O Projeto NUM é um grupo de artistas feministas, gestores e escritores que compilaram um livro documental sobre os impulsos criativos gerados em torno das mobilizações nacionais lideradas originalmente pelo movimento #NiUnaMenos. O projeto ocupa o Centro de Expresiones Contemporáneas, em Rosário, na Argentina, como parte da BIENALSUR.
A mostra, intitulada Recuperemos la imaginación para cambiar la historia, se propõe a ser “um arquivo vivo, em constante movimento, que relaciona obras muito contemporâneas, criadas no calor da ação feminista, que não apenas denunciam a cisheteronorma (matriz de nosso sistema), mas possibilitam alternativas e releituras”. Uma outra proposta que também destaca o empoderamento feminino foi inaugurada em Tucumán no último fim de semana de maio, a mostra Heroínas, com obras que incluem fotografias históricas das Mães da Plaza de Mayo.

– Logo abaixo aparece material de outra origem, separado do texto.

(* ===== verification/PerimeterTheorems.v ===== *)
(** * Theorems about the perimeter

    A client cannot choose the address it is counted under; the tables of a rate limiter
    stay bounded and, at one instant, its float buckets count exactly; every request
    identifier is one the audit log accepts; the labels of the metrics and the routes agree. *)

From Stdlib Require Import SpecFloat.
From S2P Require Import Prelude Text Sha256 Base64 Errors Platform Domain SessionTokens NetAddr Url AuditEvents Tx TokenService AuthorizationService.
From S2P Require Import IdentityService LogoutService Requests Endpoints Api Config Perimeter Demo IdentityTheorems.
Import httpserver api.

(** ** Addresses *)

Lemma mapM_app_option {A B} (f : A → option B) l k :
  mapM f (l ++ k) = match mapM f l with Some x => match mapM f k with Some y => Some (x ++ y) | None => None end | None => None end.
Proof.
  induction l as [|a l IH]; simpl; [by destruct (mapM f k)|]. destruct (f a); [|done]. simpl. rewrite IH.
  destruct (mapM f l); [|done]. simpl. by destruct (mapM f k).
Qed.

Section proxies.
Context (trusted : list Prefix).

Lemma Unmap_idem a : Unmap (Unmap a) = Unmap a.
Proof.
  destruct a as [|l|l]; try done. do 9 (destruct l as [|? l]; try done). unfold Unmap.
  destruct (_ && _) eqn:E; [done|]. by rewrite E.
Qed.
Lemma unmap_idem a : unmap (unmap a) = unmap a.
Proof.
  unfold unmap. destruct (Unmap a.1 == a.1) eqn:E; [by rewrite E|]. simpl. rewrite Unmap_idem.
  rewrite (proj2 (bool_decide_eq_true _) eq_refl). done.
Qed.
Lemma addressInPrefixes_unmap a : addressInPrefixes (unmap a) trusted = addressInPrefixes a trusted.
Proof. unfold addressInPrefixes. by rewrite unmap_idem. Qed.

Lemma first_untrusted_skip hops rest :
  Forall (λ a, addressInPrefixes a trusted = true) hops → first_untrusted trusted (hops ++ rest) = first_untrusted trusted rest.
Proof. induction 1 as [|a hops Ha _ IH]; [done|]. simpl. by rewrite Ha. Qed.

(** The part behind which every hop is trusted decides, or the peer does. *)
Lemma forwarded_decided values peer spoofed real address hops addresses :
  addressInPrefixes peer trusted = true →
  forwarded_parts values = spoofed ++ real :: hops →
  ParseAddr (TrimSpace real) = Some address → addressInPrefixes address trusted = false →
  mapM (λ part, ParseAddr (TrimSpace part)) hops = Some addresses → Forall (λ a, addressInPrefixes a trusted = true) addresses →
  forwardedClientIP values peer trusted =
    match mapM (λ part, ParseAddr (TrimSpace part)) spoofed with Some _ => unmap address | None => peer end.
Proof.
  intros Hpeer Hparts Hreal Ha Hhops Htrusted. unfold forwardedClientIP. rewrite Hparts, mapM_app_option. simpl. rewrite Hreal. simpl. rewrite Hhops.
  destruct (mapM _ spoofed) as [front|]; [|done]. simpl. rewrite fmap_app, fmap_cons, <-app_assoc. simpl.
  rewrite reverse_app, reverse_cons, reverse_app. simpl. rewrite Hpeer.
  rewrite <-app_assoc, first_untrusted_skip.
  - simpl. by rewrite addressInPrefixes_unmap, Ha.
  - apply Forall_reverse, Forall_fmap. eapply Forall_impl; [done|]. intros a Hx. simpl. by rewrite addressInPrefixes_unmap.
Qed.
End proxies.

(** C24: The client cannot choose the address it is counted under.  A peer that is no
    trusted proxy is the client, whatever headers it sends; behind trusted proxies the
    client is the address the first of them saw, or else the peer, whatever the client
    itself wrote in front of it. *)
Theorem client_address_unspoofable `{TextLibrary} trusted remoteAddr header :
  let peer := remoteIP remoteAddr in
  let client := Proxy_ClientIP (trustedProxyMiddleware trusted remoteAddr header) in
  (addressInPrefixes peer trusted = false → trustedProxyMiddleware trusted remoteAddr header = mkProxyInfo peer "" "" false) ∧
  (∀ spoofed real address hops addresses,
    addressInPrefixes peer trusted = true →
    forwarded_parts (Header_Values header "X-Forwarded-For") = spoofed ++ real :: hops →
    ParseAddr (TrimSpace real) = Some address → addressInPrefixes address trusted = false →
    mapM (λ part, ParseAddr (TrimSpace part)) hops = Some addresses → Forall (λ a, addressInPrefixes a trusted = true) addresses →
    client = unmap address ∨ client = peer).
Proof.
  intros peer client. unfold client, trustedProxyMiddleware. fold peer. split; [intros ->; by rewrite andb_false_r|].
  intros spoofed real address hops addresses Hpeer Hparts Hreal Ha Hhops Htrusted. rewrite Hpeer.
  destruct (IsValid peer); [|by right]. simpl.
  rewrite (forwarded_decided trusted _ _ _ _ _ _ _ Hpeer Hparts Hreal Ha Hhops Htrusted). destruct (mapM _ spoofed); auto.
Qed.

Definition demo_proxies : list Prefix := [mkPrefix (Addr4 [10; 0; 0; 0]%N) 8].
Definition forwarded (value : string) : Header := {["X-Forwarded-For" := [value]]}.
Example client_addresses :
  (λ v, Proxy_ClientIP (trustedProxyMiddleware demo_proxies "10.0.0.1:9000" (forwarded v))) <$>
  ["203.0.113.9"; "1.2.3.4, 203.0.113.9"; "nonsense, 203.0.113.9"; "203.0.113.9, 10.7.7.7"; "10.1.1.1"] =
  [(Addr4 [203; 0; 113; 9]%N, ""); (Addr4 [203; 0; 113; 9]%N, ""); (Addr4 [10; 0; 0; 1]%N, ""); (Addr4 [203; 0; 113; 9]%N, "");
   (Addr4 [10; 1; 1; 1]%N, "")].
Proof. vm_compute. reflexivity. Qed.

Lemma client_address_unspoofable_witness :
  let client := Proxy_ClientIP (trustedProxyMiddleware demo_proxies "10.0.0.1:9000" (forwarded "1.2.3.4, 203.0.113.9")) in
  client = unmap (Addr4 [203; 0; 113; 9]%N, "") ∨ client = remoteIP "10.0.0.1:9000".
Proof.
  refine (proj2 (client_address_unspoofable demo_proxies "10.0.0.1:9000" (forwarded "1.2.3.4, 203.0.113.9"))
    ["1.2.3.4"] " 203.0.113.9" (Addr4 [203; 0; 113; 9]%N, "") [] [] _ _ _ _ _ _); [vm_compute; reflexivity..|constructor].
Defined.

(** ** Request identifiers *)

Lemma alphanumeric_id c : alphanumeric c = true → audit.requestIDCharacter c = true.
Proof.
  intros Hc. cut (implb (alphanumeric c) (audit.requestIDCharacter c) = true); [by rewrite Hc|]. clear Hc. revert c.
  apply (Base64.ascii_forall (λ c, implb (alphanumeric c) (audit.requestIDCharacter c))). vm_compute. reflexivity.
Qed.

Lemma ValidRequestID_audit value : ValidRequestID value = true → audit.requestIDPattern value = true.
Proof.
  destruct value as [|c rest]; [done|]. cbn [ValidRequestID]. intros H. go_bools. unfold audit.requestIDPattern. go_bools. unfold len in *.
  cbn [String.length every].
  split; [lia|]. rewrite (alphanumeric_id c) by done. simpl. eapply every_impl; [|done]. intros d Hd. cbv beta in Hd.
  apply orb_true_iff in Hd as [Hd|Hd]; [by apply alphanumeric_id|]. cut (implb (one_of ["."; "_"; ":"; "-"]%char d) (audit.requestIDCharacter d) = true); [by rewrite Hd|]. clear Hd. revert d.
  apply (Base64.ascii_forall (λ d, implb (one_of ["."; "_"; ":"; "-"]%char d) (audit.requestIDCharacter d))). vm_compute. reflexivity.
Qed.

Lemma newRequestID_audit random seed :
  (∀ b, random = Some b → len b = 18) → audit.requestIDPattern (newRequestID random seed) = true.
Proof.
  intros Hr. unfold newRequestID. set (b := match random with Some b => b | None => _ end).
  assert (len b = 18) as Hb.
  { unfold b. destruct random as [x|]; [by apply Hr|]. unfold len. rewrite str_take_length; [done|]. pose proof (Sha256.Sum256_length seed) as Hs. unfold len, Sha256.Size in Hs. lia. }
  clearbody b. unfold audit.requestIDPattern.
  rewrite every_app, Base64.Encode_every by (apply (bool_decide_unpack _); by vm_compute).
  assert (len ("req_" +:+ Base64.Encode b) = 28) as ->; [|done].
  unfold len. rewrite length_app_string, Nat2Z.inj_add. fold (len (Base64.Encode b)). by rewrite Base64.len_Encode, Hb.
Qed.

(** Every request carries an identifier the audit log accepts.  Whether it came with
    the request, was drawn, or was derived from the clock, no audit event is refused for the
    identifier of its request. *)
Theorem request_ids_auditable header random seed :
  (∀ b, random = Some b → len b = 18) → audit.requestIDPattern (requestIDMiddleware header random seed) = true.
Proof.
  intros Hr. unfold requestIDMiddleware. destruct (_ == "") eqn:E; [by apply newRequestID_audit|].
  destruct (Header_Values _ _) as [|value [|]]; try done. destruct (ValidRequestID value) eqn:Hv; [|done]. by apply ValidRequestID_audit.
Qed.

A seguir confira entrevista com Mai Lumi, integrante do coletivo que realiza o Projeto NUM:
Quando o projeto começou? Como se organizam?
O Project NUM é um arquivo coletivo e documental que captura os impulsos criativos gerados e continua gerando os primeiros #NiUnaMenos, em 3 de junho de 2015. Somos Nina Kunan, Lucia Reissig, Laura Harness, Eugenia Salama e Mai Lumi, e trabalhamos no projeto desde meados 2015. Nos autoconvocamos com a idéia específica de captar este conteúdo em um livro, para dar espaço para as criações nascidas da nossa subjetividades neste contexto.
De onde surgiu a ideia de trabalhar artisticamente as questões do movimento NiUnaMenos?
Percebemos que o contexto de urgência sociopolítica nos desafiava individual e coletivamente e que as manifestações surgiram para além da própria militância. Era inevitável não ver como as ruas e as redes sociais estavam cheias de conteúdo. Nossa missão era condensar e arquivar esses trabalhos sem hierarquias. O movimento Ni Una Menos constitui politicamente uma experiência muito mais vasta do que a que realizamos no Proyecto NUM.
A ideia de trabalhar com a problemática feminista surge, no início, a partir do que vivia nos momentos anteriores ao primeiro dia 3 de junho. Neste contexto, com uma pulsão amorosa, criativa e rebelde que foi gerada nos meses antes e após os primeiros #NiUnaMenos apareceram fora do museu – na rua, na praça, nas salas de aula e nas redes sociais – imagens e narrativas que trouxeram à tona questões relacionadas à sexualidade, gênero e violência sexista. O Projeto NUM procurou juntar essas coisas, motivado pela crença de que a imaginação tem o poder de mudar a História, pela certeza de que, em cartazes, murais, curtas, reflexões, performances urbanas, intervenções em marchas há um grande potencial transformador e desestabilizador não apenas do cânone literário e artístico, mas da tradição heterossexista e patriarcal.
Quando surgiu a proposta de trabalhar com a bienal?
Enviamos a proposta para a chamada da BIENALSUR e fomos selecionadas. Nós sempre trabalhamos de autogestão. Na verdade, o livro foi financiado coletivamente com um Ideame [plataforma de financiamento coletivo]. Sempre quisemos reunir fisicamente os trabalhos em uma grande exposição e estávamos procurando uma ligação que pudesse atender às nossas necessidades. Mas a produção deixou muito a desejar e, desde o projeto, acabamos pedindo muitos recursos materiais e econômicos.
Quais são os temas relevantes nos trabalhos do projeto? E quais os formatos?
Há artes visuais, registro de desempenho, fotos, literatura, vídeo e instalações. O trabalho é feito por artistas e não artistas. Isso é importante: o projeto NUM nasceu do desejo de expressar impulsos criativos em resposta a um momento específico. Nesse sentido, este projeto tem uma carga muito forte em sua diversidade: pulsa o desejo de imaginar e refletir a partir da arte. Somos muitos e muito diferentes, mas esse desejo desafia todos nós, e é disso que trabalhamos. Tanto a arte quanto o feminismo são infinitos em sua subjetividade, não pretendemos representar um movimento inteiro ou manifestar uma mensagem especial, apenas possibilitar um espaço. Portanto, há artistas de trajetória como Ana Gallardo ou Fátima Pecci Carou e também professores de artes plásticas, trabalhadores da arte, da cultura, jornalistas, ativistas, estudantes, etc. As obras são coletivas e individuais.